Against a backdrop of economic uncertainty, U.S. agriculture last year stood as a shining example of growth.
2011 set records, with net farm income topping $100 billion for the first time ever.
“Prices are up across the board for all the major crops, and while we’ve seen cost of production increases overall, they haven’t increased as rapidly as the prices of crops people are selling,” said Pat Westhoff, director of the University of Missouri Food and Agricultural Policy Research Institute (FAPRI). “Even corrected for inflation, that farm profits are at or near the highest levels since the 1970s. That is indeed a very good outcome overall.”
U.S. farm income rose 28 percent in 2011 compared to the previous year, according to USDA reports. Record agricultural exports topped $137 billion, while crop receipts rose 16 percent and livestock sales receipts averaged 17 percent more than in 2010.
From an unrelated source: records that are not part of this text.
(* ===== verification/JsonCodec.v ===== *)
(** Storing JSON into Go values: the part of [json.Unmarshal] and [json.Marshal] that
    depends on the types used by the program: integers, strings, byte slices, maps with
    string keys, and structs by their field names.

    A decoder takes the value found in the text and what the variable holds, and gives what
    it holds afterwards, or [None] for an error; a JSON null leaves the variable alone, or
    empties it if it is a slice or a map.  As in the library, a field is found by its exact
    name, or else by its name without regard to case, unknown fields are skipped, and of
    equal fields the last one counts (maps are merged). *)

From stdpp Require Import sorting.
From S2P Require Import Prelude Model Bytes Decimal Utf8 Json Base64.

(** ** Integers *)

Definition digits_value (ds : bytes) : option N :=
  if forallb is_digit ds && negb (bool_decide (ds = [])) then Some (numeral ds) else None.

(** [strconv.ParseUint(s, 10, bits)] *)
Definition parse_uint (bits : N) (s : bytes) : option N :=
  n ← digits_value s; if (n <? 2 ^ bits)%N then Some n else None.

(** [strconv.ParseInt(s, 10, 64)], on the text of a JSON number *)
Definition parse_int (s : bytes) : option Z :=
  match s with
  | b :: ds =>
      if Byte.eqb b x2d then n ← digits_value ds; if (n <=? 2 ^ 63)%N then Some (- Z.of_N n)%Z else None
      else n ← digits_value s; if (n <? 2 ^ 63)%N then Some (Z.of_N n) else None
  | [] => None
  end.

Definition print_uint (n : N) : bytes := decimal 20 n.
Definition print_int (z : Z) : bytes := if (z <? 0)%Z then x2d :: decimal 20 (Z.abs_N z) else decimal 20 (Z.abs_N z).

(** ** Decoders *)

Definition decoder (T : Type) : Type := json -> T -> option T.

Definition dec_uint (bits : N) : decoder N := fun v n =>
  match v with JNumber l => parse_uint bits l | JNull => Some n | _ => None end.
Definition dec_int : decoder Z := fun v z =>
  match v with JNumber l => parse_int l | JNull => Some z | _ => None end.
Definition dec_string : decoder string := fun v s =>
  match v with JString b => Some (bytes_string b) | JNull => Some s | _ => None end.

(** An array is stored into a byte slice element by element; a null leaves the element
    that was there. *)
Fixpoint dec_byte_elems (es : list json) (old : bytes) : option bytes :=
  match es with
  | [] => Some []
  | e :: es =>
      n ← dec_uint 8 e (Byte.to_N (hd x00 old)); rest ← dec_byte_elems es (tail old); Some (byte_of_N n :: rest)
  end.

Definition dec_bytes : decoder bytes := fun v old =>
  match v with
  | JString b => b64_decode b
  | JNull => Some []
  | JArray es => dec_byte_elems es old
  | _ => None
  end.

Fixpoint dec_members {T} (zero : T) (dec : decoder T) (ms : list (bytes * json)) (m : gmap string T) : option (gmap string T) :=
  match ms with
  | [] => Some m
  | (k, v) :: ms => t ← dec v zero; dec_members zero dec ms (<[bytes_string k := t]> m)
  end.

(** A map: its members are added to it, each decoded from the zero value. *)
Definition dec_map {T} (zero : T) (dec : decoder T) : decoder (gmap string T) := fun v m =>
  match v with
  | JObject ms => dec_members zero dec ms m
  | JNull => Some ∅
  | _ => None
  end.

(** *** Structs *)

(** [foldName]: upper case for ASCII letters; of the other runes only U+017F and U+212A
    have an ASCII letter in their case orbit, and the names of fields are ASCII. *)
Definition fold_byte (b : byte) : byte := if in_range 97 122 b then byte_of_N (Byte.to_N b - 32) else b.

Fixpoint fold_name (fuel : nat) (bs : bytes) : bytes :=
  match fuel, bs with
  | S fuel, b :: r =>
      if (Byte.to_N b <? 128)%N then fold_byte b :: fold_name fuel r
      else
        let '(rune, size) := decodeRune bs in
        (if (rune =? 383)%N then [x53] else if (rune =? 8490)%N then [x4b] else take size bs) ++ fold_name fuel (drop size bs)
  | _, _ => []
  end.

Definition same_fold (a b : bytes) : bool := bool_decide (fold_name (length a) a = fold_name (length b) b).

Section Struct.
Context {T : Type}.

(** The field of a key. *)
Definition find_field (fields : list (string * decoder T)) (key : bytes) : option (decoder T) :=
  match find (fun '(name, _) => bool_decide (string_bytes name = key)) fields with
  | Some (_, dec) => Some dec
  | None => snd <$> find (fun '(name, _) => same_fold (string_bytes name) key) fields
  end.

Fixpoint dec_fields (fields : list (string * decoder T)) (ms : list (bytes * json)) (t : T) : option T :=
  match ms with
  | [] => Some t
  | (k, v) :: ms =>
      t ← match find_field fields k with Some dec => dec v t | None => Some t end; dec_fields fields ms t
  end.

Definition dec_struct (fields : list (string * decoder T)) : decoder T := fun v t =>
  match v with
  | JObject ms => dec_fields fields ms t
  | JNull => Some t
  | _ => None
  end.

End Struct.

(** A field of a struct: the decoder of its type, and how it is read and set. *)
Definition field {T A} (dec : decoder A) (get : T -> A) (set : A -> T -> T) : decoder T := fun v t =>
  a ← dec v (get t); Some (set a t).

(** [json.Unmarshal(data, &t)] *)
Definition json_Unmarshal_into {T} (dec : decoder T) (data : bytes) (t : T) : result T :=
  match json_parse data with
  | None => Err (Msg "invalid JSON")
  | Some v => match dec v t with Some t => Ok t | None => Err (Msg "cannot unmarshal JSON") end
  end.

(** ** Encoders *)

Definition enc_uint (n : N) : json := JNumber (print_uint n).
Definition enc_int (z : Z) : json := JNumber (print_int z).
Definition enc_string (s : string) : json := JString (string_bytes s).

(** A nil slice is written as null, and the slices that the program writes are copies
    made by [append([]byte(nil), ...)], nil when they are empty. *)
Definition enc_bytes (bs : bytes) : json := if bool_decide (bs = []) then JNull else JString (b64_encode bs).

(** A map is written in the order of its keys. *)
Definition key_le (a b : string) : Prop := String.leb a b = true.
#[global] Instance key_le_dec a b : Decision (key_le a b).
Proof. unfold key_le. apply _. Defined.

Definition sorted_keys {T} (m : gmap string T) : list (string * T) :=
  merge_sort (fun a b => key_le (fst a) (fst b)) (map_to_list m).

Definition enc_map {T} (enc : T -> json) (m : gmap string T) : json :=
  JObject (map (fun '(k, t) => (string_bytes k, enc t)) (sorted_keys m)).

Definition member (name : string) (v : json) : list (bytes * json) := [(string_bytes name, v)].
(** A field with the option omitempty, and whether it is empty. *)
Definition member_unless (empty : bool) (name : string) (v : json) : list (bytes * json) :=
  if empty then [] else member name v.

(** ** Integers are read back *)

Lemma span_digits_app ds rest :
  Forall (fun c => is_digit c = true) ds -> delimited rest -> span_digits (ds ++ rest) = (ds, rest).
Proof.
  intros Hds Hr. induction Hds as [|c ds Hc _ IH]; cbn.
  - destruct rest as [|c rest]; [done|]. destruct Hr as (Hc & _). cbn. by rewrite Hc.
  - by rewrite Hc, IH.
Qed.

Lemma scan_tail rest : delimited rest -> scan_fraction rest = Some ([], rest) /\ scan_exponent rest = Some ([], rest).
Proof.
  destruct rest as [|c rest]; [done|]. intros (_ & H1 & H2 & H3). unfold scan_fraction, scan_exponent.
  by rewrite !eqb_ne.
Qed.

Lemma scan_integer_app c ds rest :
  Forall (fun c => is_digit c = true) (c :: ds) -> (c = x30 -> ds = []) -> delimited rest ->
  scan_integer (c :: ds ++ rest) = Some (c :: ds, rest).
Proof.
  intros Hds Hz Hr. unfold scan_integer. destruct (Byte.eqb c x30) eqn:E.
  - apply Byte.byte_dec_bl in E. by rewrite (Hz E).
  - unfold some_digits. change (c :: ds ++ rest) with ((c :: ds) ++ rest). by rewrite span_digits_app.
Qed.

Lemma decimal_20 n :
  is_u64 n -> exists c ds, decimal 20 n = c :: ds /\ (c = x30 -> ds = []) /\
    Forall (fun c => is_digit c = true) (c :: ds) /\ numeral (c :: ds) = n.
Proof.
  intros Hn. assert (n < 10 ^ N.of_nat 20)%N as Hlt by (etrans; [exact Hn|reflexivity]).
  destruct (decimal_head 20 n) as (c & ds & E & Hz); [lia|done|]. destruct (decimal_spec 20 n Hlt) as [Hv Hf].
  rewrite E in Hv, Hf. exists c, ds. split; [done|]. split; [intros Hc; by apply Hz in Hc as [? _]|]. split; assumption.
Qed.

Lemma forallb_digits ds : Forall (fun c => is_digit c = true) ds -> forallb is_digit ds = true.
Proof. intros Hf. apply forallb_forall. intros x Hx. rewrite Forall_forall in Hf. apply Hf. by apply list_elem_of_In. Qed.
For livestock producers, this year offers welcome relief from some tough times. When the economic recession hit prices dropped sharply as demand for meat slumped, and high feed prices meant many livestock producers lost money. In response, some producers stopped raising livestock and others scaled back expansion plans. Westhoff said we’re now seeing a turnaround.
“We’ve seen higher prices for both hogs and cattle this year in a pretty sharp way after really tough years in 2008-2009,” he said. “Now we’re seeing a bit stronger demand for our meat overseas and at the same time we’ve got less supply.
“Events like the drought in Texas have reduced cattle numbers, so there will be less beef to be sold in 2012 that will help keep cattle prices high ahead of us for the next several years.”
Going into 2012, chicken producers won’t be as lucky. Demand for chicken meat has not kept pace with the appetite for red meat, and there is an expectation that chicken production will consolidate soon.
“That’s causing talk of lower chicken production in 2012, and that’s something that doesn’t happen very often,” Westhoff said.
Crop exports likely will fall short of last year. With less droughts and floods affecting foreign yields, competition will ramp up once again.
“Less soybeans, less corn, less wheat almost certainly will be exported in the current marketing year than last year,” Westhoff said. “It’s not that demand is necessarily weak, it’s just lots of other countries are supplying those foreign markets.”
It’s hard to guess whether 2012 will bring another round of high prices, but higher yields, weaker exports and even the European debt crisis could hinder a repeat.
“There are lots of things that could go wrong in front of us, and instead of $5-$6 corn, $3-$4 corn could return,” Westhoff said. “We’re very much in a volatile situation, and what people think about the markets today will be different than six months or a year from now.”
MU FAPRI supplies economic analysis surrounding agriculture issues and legislation. It is funded in part by the Agricultural Experiment Station of the College of Agriculture, Food and Natural Resources in Columbia.